[EXTRACTED ENTRIES Boundary: Start]

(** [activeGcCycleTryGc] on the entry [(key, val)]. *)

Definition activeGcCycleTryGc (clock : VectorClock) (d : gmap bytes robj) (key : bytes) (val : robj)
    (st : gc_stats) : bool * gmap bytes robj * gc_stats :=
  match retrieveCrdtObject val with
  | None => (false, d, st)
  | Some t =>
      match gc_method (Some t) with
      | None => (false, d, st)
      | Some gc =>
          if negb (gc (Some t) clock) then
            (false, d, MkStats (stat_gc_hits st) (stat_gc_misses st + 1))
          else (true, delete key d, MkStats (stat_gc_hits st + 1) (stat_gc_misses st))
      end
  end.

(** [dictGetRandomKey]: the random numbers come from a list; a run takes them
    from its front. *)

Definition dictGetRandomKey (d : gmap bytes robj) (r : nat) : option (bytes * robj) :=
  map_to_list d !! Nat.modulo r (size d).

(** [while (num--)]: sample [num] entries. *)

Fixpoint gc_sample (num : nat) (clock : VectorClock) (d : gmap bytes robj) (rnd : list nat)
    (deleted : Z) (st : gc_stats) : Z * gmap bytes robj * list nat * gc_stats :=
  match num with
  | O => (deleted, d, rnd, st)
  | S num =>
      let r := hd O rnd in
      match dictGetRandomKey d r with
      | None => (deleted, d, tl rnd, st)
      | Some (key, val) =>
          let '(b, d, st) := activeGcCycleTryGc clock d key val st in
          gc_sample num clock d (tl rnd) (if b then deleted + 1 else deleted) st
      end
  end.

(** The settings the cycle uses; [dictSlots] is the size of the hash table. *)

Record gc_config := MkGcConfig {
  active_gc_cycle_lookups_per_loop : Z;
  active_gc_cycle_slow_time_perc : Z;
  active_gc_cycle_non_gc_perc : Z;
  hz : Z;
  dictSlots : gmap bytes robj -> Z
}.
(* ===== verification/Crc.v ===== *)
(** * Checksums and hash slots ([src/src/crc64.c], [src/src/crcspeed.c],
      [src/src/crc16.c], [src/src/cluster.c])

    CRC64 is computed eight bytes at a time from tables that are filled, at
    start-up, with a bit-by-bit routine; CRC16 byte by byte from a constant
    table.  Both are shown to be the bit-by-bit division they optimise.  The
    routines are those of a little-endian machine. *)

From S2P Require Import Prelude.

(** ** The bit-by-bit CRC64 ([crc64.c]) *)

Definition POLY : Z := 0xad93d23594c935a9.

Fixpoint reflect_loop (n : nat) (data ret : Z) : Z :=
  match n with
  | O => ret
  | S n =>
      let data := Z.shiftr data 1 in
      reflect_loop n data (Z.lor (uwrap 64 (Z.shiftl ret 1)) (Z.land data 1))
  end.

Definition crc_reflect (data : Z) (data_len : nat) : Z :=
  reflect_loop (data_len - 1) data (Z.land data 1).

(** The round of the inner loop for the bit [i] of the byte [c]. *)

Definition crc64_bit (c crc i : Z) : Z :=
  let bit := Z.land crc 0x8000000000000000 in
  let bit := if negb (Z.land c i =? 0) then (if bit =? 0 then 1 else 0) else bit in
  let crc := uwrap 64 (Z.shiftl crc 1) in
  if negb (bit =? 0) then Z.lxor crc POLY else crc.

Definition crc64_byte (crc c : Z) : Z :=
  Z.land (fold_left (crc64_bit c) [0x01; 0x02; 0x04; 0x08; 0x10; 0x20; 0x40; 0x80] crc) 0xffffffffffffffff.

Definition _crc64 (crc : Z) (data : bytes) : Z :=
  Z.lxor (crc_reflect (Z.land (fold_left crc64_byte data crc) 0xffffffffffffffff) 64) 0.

[EXTRACTED ENTRIES Boundary: End]
[EXTRACTED ENTRIES Boundary: Start]

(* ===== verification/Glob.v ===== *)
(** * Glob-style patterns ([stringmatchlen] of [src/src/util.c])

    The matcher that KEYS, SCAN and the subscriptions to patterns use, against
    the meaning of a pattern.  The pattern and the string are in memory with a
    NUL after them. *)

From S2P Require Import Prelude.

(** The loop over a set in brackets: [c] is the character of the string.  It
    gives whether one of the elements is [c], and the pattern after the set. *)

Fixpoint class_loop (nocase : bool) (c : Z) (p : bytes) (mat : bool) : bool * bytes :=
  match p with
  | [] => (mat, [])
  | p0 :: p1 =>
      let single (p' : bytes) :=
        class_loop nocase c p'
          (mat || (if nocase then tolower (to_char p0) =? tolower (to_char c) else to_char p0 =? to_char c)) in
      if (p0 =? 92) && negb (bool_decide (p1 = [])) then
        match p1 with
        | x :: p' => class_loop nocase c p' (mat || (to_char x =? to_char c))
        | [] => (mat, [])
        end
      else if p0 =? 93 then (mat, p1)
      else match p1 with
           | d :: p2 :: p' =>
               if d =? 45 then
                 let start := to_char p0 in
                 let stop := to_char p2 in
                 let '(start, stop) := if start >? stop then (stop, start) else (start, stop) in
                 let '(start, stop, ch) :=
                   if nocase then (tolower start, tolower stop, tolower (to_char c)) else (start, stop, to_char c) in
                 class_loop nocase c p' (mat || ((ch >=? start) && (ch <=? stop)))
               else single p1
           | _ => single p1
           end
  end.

[EXTRACTED ENTRIES Boundary: End]
[EXTRACTED ENTRIES Boundary: Start]

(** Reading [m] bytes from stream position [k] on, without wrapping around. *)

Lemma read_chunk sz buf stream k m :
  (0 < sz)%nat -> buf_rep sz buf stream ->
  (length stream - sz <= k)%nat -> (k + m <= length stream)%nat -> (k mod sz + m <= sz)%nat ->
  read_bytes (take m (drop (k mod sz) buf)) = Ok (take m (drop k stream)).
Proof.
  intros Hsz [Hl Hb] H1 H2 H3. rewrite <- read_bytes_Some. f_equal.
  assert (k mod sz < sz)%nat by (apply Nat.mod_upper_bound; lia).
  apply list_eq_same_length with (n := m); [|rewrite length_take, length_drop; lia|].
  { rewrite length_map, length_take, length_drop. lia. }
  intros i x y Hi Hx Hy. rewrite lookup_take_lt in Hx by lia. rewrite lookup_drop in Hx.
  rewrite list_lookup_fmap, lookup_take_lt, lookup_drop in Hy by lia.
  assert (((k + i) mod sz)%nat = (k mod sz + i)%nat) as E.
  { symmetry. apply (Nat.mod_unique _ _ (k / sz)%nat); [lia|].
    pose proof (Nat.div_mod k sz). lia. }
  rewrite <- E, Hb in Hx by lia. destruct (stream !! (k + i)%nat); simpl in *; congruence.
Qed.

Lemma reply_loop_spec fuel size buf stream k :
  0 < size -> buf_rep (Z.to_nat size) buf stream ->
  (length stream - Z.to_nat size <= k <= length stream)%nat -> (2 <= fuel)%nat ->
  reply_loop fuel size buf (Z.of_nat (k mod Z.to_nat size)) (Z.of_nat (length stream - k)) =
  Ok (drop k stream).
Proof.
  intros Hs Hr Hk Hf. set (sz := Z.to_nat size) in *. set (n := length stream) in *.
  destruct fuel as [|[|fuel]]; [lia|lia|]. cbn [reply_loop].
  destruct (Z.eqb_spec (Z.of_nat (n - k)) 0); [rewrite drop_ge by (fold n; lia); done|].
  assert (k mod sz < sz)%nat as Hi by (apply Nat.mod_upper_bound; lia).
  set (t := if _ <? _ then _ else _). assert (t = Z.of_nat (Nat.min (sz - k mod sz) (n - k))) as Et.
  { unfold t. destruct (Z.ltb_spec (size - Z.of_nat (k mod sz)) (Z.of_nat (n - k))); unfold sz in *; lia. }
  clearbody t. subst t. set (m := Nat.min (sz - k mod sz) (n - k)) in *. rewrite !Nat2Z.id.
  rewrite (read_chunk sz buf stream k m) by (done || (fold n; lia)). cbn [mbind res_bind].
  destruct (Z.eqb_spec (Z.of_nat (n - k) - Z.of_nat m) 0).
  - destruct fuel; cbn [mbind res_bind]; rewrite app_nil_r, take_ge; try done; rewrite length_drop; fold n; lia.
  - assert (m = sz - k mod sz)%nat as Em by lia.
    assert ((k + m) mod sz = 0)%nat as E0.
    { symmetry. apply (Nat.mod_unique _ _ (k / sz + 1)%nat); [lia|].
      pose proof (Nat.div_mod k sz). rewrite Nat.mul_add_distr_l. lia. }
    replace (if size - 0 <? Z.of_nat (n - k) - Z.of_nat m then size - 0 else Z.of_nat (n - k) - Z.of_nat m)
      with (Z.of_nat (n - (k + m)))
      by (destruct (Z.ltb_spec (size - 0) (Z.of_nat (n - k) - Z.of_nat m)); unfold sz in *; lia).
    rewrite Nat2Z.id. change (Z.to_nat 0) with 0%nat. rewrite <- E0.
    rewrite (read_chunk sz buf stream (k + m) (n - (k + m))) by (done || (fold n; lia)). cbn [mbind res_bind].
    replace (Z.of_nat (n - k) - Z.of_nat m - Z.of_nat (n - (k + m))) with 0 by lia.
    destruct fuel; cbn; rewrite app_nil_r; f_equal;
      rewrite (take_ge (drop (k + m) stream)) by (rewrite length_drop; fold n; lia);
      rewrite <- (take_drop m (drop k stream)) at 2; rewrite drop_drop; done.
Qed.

[EXTRACTED ENTRIES Boundary: End]

PROBLEM REQUIREMENTS>
Once you reach the line with "map_to_list d !! Nat.modulo r (size d)." in the data above, copy it and every line after it exactly, up to and including the line with "let r := hd O rnd in".

OUTPUT FOR THIS EXERCISE>
  map_to_list d !! Nat.modulo r (size d).

(** [while (num--)]: sample [num] entries. *)

Fixpoint gc_sample (num : nat) (clock : VectorClock) (d : gmap bytes robj) (rnd : list nat)
    (deleted : Z) (st : gc_stats) : Z * gmap bytes robj * list nat * gc_stats :=
  match num with
  | O => (deleted, d, rnd, st)
  | S num =>
      let r := hd O rnd in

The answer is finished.